***** GIVEN DATA

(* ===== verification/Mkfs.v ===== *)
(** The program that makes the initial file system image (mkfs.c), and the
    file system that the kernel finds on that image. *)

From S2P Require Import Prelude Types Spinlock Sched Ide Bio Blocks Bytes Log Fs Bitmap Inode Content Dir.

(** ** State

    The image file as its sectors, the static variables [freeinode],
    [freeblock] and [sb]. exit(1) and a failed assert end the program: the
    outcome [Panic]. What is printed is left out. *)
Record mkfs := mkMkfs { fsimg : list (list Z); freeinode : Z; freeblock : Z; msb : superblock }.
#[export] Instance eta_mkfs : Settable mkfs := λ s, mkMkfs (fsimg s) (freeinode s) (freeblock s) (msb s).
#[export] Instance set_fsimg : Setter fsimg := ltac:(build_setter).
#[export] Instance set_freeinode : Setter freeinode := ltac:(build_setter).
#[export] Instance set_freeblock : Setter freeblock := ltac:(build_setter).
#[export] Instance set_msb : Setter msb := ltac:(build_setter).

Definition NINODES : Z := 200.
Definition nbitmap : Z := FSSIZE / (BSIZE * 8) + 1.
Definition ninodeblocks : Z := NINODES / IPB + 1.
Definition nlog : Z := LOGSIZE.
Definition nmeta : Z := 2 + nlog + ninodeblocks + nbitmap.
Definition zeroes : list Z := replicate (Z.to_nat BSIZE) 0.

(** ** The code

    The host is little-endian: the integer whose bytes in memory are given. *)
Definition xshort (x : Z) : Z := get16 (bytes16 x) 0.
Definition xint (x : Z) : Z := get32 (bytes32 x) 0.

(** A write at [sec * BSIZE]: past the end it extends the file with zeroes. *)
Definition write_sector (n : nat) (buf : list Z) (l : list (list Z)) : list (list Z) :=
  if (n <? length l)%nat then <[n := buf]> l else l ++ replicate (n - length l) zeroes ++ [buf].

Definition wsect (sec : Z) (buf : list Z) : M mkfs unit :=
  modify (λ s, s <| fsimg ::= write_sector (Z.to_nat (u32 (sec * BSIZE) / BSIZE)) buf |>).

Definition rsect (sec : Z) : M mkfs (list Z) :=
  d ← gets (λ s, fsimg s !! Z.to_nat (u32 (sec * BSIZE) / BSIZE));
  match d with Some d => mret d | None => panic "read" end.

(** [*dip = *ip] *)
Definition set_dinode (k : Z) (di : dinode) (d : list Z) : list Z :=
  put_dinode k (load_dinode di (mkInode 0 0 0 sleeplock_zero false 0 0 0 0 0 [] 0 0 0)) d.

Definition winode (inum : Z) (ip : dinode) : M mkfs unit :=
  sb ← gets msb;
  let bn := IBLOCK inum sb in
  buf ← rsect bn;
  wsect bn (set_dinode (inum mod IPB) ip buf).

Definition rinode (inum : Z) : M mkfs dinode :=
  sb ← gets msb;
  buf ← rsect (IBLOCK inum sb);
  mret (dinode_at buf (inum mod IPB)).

**********
***** GIVEN DATA

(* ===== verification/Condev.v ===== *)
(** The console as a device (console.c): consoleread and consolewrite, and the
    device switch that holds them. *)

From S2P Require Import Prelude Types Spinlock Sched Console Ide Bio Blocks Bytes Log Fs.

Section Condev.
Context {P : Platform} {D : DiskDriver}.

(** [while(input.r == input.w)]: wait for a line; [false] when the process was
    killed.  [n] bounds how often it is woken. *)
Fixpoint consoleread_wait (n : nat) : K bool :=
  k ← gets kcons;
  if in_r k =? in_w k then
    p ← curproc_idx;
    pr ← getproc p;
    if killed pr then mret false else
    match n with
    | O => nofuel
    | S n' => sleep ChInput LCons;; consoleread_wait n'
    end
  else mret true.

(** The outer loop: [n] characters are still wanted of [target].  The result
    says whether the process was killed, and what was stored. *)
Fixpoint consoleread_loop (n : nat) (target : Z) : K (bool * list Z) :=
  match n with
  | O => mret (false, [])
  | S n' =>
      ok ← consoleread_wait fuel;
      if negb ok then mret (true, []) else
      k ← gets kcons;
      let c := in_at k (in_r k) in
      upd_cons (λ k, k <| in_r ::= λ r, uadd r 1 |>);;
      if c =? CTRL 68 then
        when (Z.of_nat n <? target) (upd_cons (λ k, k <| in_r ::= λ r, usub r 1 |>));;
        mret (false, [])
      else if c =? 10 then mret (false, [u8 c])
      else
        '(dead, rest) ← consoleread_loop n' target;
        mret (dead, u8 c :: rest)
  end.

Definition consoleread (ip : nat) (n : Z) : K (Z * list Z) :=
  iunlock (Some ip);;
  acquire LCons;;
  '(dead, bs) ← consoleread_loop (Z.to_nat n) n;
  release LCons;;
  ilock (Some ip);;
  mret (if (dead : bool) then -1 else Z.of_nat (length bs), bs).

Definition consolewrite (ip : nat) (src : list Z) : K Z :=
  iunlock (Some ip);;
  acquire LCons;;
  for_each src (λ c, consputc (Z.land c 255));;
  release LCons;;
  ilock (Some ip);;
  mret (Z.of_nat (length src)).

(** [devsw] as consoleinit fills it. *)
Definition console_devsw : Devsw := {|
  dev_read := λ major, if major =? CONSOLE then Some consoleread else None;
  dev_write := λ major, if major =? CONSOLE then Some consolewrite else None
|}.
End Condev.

**********

- WHAT YOU NEED TO DO -
Set down, unchanged, only those lines above that fall between the line with "(* ===== verification/Mkfs.v ===== *)" and the line with "The image file", the two end lines included.

- EXERCISE RESPONSE -
(* ===== verification/Mkfs.v ===== *)
(** The program that makes the initial file system image (mkfs.c), and the
    file system that the kernel finds on that image. *)

From S2P Require Import Prelude Types Spinlock Sched Ide Bio Blocks Bytes Log Fs Bitmap Inode Content Dir.

(** ** State

    The image file as its sectors, the static variables [freeinode],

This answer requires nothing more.